START EXTRACTED ENTRIES

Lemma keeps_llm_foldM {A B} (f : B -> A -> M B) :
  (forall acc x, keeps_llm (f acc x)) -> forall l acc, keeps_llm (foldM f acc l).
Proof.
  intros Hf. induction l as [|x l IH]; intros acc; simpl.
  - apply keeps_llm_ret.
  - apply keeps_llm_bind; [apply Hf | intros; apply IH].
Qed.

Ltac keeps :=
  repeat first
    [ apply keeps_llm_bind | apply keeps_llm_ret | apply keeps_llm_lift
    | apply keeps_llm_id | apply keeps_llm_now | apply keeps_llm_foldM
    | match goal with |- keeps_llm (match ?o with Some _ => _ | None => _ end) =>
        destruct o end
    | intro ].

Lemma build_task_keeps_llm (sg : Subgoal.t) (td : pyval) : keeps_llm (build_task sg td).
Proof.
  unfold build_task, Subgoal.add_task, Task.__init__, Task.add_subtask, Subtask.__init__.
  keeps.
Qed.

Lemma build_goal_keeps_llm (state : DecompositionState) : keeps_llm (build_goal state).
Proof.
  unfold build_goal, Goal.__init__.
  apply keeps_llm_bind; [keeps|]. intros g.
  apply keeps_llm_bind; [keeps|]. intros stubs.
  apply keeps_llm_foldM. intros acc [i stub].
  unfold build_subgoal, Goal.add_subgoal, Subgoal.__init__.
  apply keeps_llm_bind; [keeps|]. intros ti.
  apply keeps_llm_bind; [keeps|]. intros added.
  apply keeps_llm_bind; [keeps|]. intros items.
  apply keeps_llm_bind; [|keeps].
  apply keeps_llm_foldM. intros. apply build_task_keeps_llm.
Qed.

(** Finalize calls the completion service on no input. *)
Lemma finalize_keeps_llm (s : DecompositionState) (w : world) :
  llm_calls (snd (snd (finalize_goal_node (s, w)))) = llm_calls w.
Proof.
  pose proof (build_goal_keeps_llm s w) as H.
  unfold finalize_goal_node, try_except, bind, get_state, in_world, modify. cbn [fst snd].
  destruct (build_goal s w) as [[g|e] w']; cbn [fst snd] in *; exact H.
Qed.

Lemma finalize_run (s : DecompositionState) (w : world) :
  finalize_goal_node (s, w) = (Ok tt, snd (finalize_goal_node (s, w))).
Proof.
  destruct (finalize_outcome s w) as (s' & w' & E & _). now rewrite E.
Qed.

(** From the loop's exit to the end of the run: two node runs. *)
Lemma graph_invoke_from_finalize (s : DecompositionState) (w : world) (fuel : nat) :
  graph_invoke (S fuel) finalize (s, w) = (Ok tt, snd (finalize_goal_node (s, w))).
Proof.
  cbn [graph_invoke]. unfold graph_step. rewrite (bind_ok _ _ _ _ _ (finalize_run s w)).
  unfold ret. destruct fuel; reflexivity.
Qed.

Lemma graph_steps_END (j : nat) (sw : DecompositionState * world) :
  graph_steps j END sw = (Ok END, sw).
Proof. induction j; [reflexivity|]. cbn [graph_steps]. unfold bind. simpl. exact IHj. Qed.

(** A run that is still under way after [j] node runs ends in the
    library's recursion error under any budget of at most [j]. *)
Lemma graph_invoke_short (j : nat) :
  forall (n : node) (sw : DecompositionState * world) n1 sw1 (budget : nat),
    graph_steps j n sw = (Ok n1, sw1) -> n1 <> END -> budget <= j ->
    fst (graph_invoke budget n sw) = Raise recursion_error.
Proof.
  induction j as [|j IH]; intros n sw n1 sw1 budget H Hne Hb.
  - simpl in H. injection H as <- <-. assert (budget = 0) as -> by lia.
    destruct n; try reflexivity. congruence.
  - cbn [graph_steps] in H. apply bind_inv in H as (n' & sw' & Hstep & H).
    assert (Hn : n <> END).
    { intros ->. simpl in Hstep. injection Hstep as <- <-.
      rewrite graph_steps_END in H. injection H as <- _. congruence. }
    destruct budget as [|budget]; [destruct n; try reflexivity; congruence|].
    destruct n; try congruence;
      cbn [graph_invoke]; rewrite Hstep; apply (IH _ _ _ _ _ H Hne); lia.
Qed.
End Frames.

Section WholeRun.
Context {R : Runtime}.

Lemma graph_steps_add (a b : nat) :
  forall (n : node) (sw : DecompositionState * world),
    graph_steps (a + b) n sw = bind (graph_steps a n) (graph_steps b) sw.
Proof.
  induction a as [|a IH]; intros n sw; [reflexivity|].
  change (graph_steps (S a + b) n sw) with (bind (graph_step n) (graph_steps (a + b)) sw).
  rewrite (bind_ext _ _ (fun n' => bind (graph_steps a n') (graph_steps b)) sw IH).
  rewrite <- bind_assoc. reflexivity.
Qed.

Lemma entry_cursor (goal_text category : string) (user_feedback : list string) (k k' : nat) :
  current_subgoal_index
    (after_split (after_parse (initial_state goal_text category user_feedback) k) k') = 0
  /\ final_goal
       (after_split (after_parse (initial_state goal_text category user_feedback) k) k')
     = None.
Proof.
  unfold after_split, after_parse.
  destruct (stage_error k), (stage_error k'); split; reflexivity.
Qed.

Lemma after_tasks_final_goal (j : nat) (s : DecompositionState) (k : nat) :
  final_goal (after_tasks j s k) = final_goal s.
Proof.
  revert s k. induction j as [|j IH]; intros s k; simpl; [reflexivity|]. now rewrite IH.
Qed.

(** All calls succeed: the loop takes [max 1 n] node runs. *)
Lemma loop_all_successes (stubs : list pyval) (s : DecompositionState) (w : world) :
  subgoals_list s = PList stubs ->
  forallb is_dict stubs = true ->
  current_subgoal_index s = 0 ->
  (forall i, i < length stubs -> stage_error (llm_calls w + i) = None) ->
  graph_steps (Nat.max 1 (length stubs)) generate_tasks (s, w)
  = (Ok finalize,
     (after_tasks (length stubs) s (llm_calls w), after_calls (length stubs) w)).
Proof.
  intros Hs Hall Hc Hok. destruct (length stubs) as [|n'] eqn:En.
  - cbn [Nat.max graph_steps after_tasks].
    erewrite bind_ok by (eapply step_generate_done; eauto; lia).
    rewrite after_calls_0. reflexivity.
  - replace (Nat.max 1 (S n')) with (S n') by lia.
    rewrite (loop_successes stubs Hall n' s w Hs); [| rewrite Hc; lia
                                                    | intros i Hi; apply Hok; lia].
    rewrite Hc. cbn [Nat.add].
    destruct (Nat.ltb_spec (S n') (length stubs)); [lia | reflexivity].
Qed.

END EXTRACTED ENTRIES
START EXTRACTED ENTRIES

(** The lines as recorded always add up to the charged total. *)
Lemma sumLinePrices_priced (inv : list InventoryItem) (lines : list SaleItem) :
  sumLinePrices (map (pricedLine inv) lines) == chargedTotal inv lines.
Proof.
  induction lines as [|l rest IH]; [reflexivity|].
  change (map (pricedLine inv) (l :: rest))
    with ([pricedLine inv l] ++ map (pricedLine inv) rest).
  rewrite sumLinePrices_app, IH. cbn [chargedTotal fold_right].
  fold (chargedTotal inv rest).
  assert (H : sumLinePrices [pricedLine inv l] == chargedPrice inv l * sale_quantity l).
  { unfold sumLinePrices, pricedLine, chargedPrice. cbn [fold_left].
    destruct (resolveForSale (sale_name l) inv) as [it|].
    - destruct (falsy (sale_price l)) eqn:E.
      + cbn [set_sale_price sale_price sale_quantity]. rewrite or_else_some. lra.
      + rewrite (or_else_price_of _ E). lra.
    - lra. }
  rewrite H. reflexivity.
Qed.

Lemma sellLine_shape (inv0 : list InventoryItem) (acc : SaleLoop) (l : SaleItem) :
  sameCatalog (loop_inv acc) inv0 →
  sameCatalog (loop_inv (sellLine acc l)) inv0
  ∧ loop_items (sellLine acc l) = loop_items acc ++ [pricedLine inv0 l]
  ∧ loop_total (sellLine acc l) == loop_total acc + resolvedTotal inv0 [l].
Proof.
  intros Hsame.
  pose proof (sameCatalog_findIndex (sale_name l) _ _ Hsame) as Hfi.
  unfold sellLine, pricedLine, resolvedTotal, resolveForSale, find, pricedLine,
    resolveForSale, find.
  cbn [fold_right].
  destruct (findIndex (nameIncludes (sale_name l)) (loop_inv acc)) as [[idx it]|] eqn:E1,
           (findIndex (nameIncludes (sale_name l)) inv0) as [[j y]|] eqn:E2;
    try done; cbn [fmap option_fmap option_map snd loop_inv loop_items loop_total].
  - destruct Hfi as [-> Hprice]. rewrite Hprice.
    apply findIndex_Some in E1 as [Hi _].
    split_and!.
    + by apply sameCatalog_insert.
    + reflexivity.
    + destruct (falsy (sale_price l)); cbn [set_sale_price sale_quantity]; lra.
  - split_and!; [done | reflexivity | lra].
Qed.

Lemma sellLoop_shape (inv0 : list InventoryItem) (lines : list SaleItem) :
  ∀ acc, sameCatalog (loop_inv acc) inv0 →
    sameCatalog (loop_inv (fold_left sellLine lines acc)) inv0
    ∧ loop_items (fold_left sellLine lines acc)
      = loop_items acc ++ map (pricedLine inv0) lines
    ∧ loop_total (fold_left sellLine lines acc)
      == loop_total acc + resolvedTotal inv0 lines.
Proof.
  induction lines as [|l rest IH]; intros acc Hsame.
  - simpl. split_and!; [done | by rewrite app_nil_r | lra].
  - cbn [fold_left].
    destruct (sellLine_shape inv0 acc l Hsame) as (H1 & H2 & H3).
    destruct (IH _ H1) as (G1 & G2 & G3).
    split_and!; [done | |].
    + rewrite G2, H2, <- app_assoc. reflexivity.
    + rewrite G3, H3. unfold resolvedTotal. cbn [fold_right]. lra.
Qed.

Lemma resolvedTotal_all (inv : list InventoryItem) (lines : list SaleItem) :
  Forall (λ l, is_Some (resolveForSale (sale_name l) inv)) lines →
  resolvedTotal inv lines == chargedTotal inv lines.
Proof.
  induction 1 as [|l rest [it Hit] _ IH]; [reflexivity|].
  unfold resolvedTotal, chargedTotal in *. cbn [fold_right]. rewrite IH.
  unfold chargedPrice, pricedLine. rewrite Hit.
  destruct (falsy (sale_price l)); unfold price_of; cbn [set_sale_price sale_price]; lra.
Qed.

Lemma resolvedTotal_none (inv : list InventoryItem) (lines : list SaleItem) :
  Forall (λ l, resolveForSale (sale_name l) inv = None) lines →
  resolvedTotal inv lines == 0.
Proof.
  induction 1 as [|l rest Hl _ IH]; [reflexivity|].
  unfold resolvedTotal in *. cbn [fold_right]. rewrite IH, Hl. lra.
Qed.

END EXTRACTED ENTRIES
START EXTRACTED ENTRIES

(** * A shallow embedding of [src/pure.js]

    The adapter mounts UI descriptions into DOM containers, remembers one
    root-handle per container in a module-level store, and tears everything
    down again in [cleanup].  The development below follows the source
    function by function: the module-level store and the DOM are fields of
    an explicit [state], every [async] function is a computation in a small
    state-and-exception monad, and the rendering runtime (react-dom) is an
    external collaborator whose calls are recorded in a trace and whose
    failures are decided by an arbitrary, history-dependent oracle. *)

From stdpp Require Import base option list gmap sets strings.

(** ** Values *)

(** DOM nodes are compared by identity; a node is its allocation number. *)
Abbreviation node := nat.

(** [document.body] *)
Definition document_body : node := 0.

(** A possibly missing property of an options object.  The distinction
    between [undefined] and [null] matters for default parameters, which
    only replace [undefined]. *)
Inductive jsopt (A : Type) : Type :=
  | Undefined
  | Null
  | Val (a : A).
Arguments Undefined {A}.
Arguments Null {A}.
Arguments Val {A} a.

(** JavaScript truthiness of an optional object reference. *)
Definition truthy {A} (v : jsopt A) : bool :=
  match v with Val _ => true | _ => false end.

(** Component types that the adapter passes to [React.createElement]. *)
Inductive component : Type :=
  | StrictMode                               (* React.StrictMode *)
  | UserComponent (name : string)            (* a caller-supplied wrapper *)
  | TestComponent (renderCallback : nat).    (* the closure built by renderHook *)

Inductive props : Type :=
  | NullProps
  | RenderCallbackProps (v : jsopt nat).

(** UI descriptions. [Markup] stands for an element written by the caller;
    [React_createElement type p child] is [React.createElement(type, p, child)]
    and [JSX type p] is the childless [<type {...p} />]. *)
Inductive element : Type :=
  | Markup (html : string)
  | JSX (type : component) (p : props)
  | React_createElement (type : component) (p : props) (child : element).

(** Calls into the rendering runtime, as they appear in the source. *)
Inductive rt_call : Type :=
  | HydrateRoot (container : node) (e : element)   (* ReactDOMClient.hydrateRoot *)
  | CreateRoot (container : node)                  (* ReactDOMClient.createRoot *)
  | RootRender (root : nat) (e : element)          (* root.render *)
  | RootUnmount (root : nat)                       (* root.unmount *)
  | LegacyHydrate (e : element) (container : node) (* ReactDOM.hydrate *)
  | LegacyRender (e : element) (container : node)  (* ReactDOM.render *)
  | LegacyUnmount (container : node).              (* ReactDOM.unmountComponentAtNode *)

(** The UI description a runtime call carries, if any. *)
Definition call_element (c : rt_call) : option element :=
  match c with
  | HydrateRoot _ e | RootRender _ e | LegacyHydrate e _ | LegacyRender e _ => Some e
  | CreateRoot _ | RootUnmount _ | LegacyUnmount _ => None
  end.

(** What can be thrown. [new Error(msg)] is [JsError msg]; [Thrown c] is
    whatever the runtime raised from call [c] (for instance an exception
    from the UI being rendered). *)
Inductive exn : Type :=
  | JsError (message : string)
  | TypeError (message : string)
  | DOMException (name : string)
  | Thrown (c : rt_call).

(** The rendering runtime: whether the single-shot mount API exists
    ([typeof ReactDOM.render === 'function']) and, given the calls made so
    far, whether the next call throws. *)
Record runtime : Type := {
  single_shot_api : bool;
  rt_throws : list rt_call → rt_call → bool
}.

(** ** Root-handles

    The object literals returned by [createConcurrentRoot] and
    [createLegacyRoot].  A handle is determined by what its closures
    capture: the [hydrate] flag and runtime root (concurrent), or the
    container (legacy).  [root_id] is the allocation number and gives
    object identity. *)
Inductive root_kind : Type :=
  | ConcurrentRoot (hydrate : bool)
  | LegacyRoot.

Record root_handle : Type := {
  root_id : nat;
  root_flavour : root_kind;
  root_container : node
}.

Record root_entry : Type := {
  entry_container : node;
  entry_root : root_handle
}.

END EXTRACTED ENTRIES

### ASSIGNED TASK:
Copy out all lines from the material above that contain the string "resolveForSale".

### ANSWER TO THIS PROBLEM:
    destruct (resolveForSale (sale_name l) inv) as [it|].
  unfold sellLine, pricedLine, resolvedTotal, resolveForSale, find, pricedLine,
    resolveForSale, find.
  Forall (λ l, is_Some (resolveForSale (sale_name l) inv)) lines →
  Forall (λ l, resolveForSale (sale_name l) inv = None) lines →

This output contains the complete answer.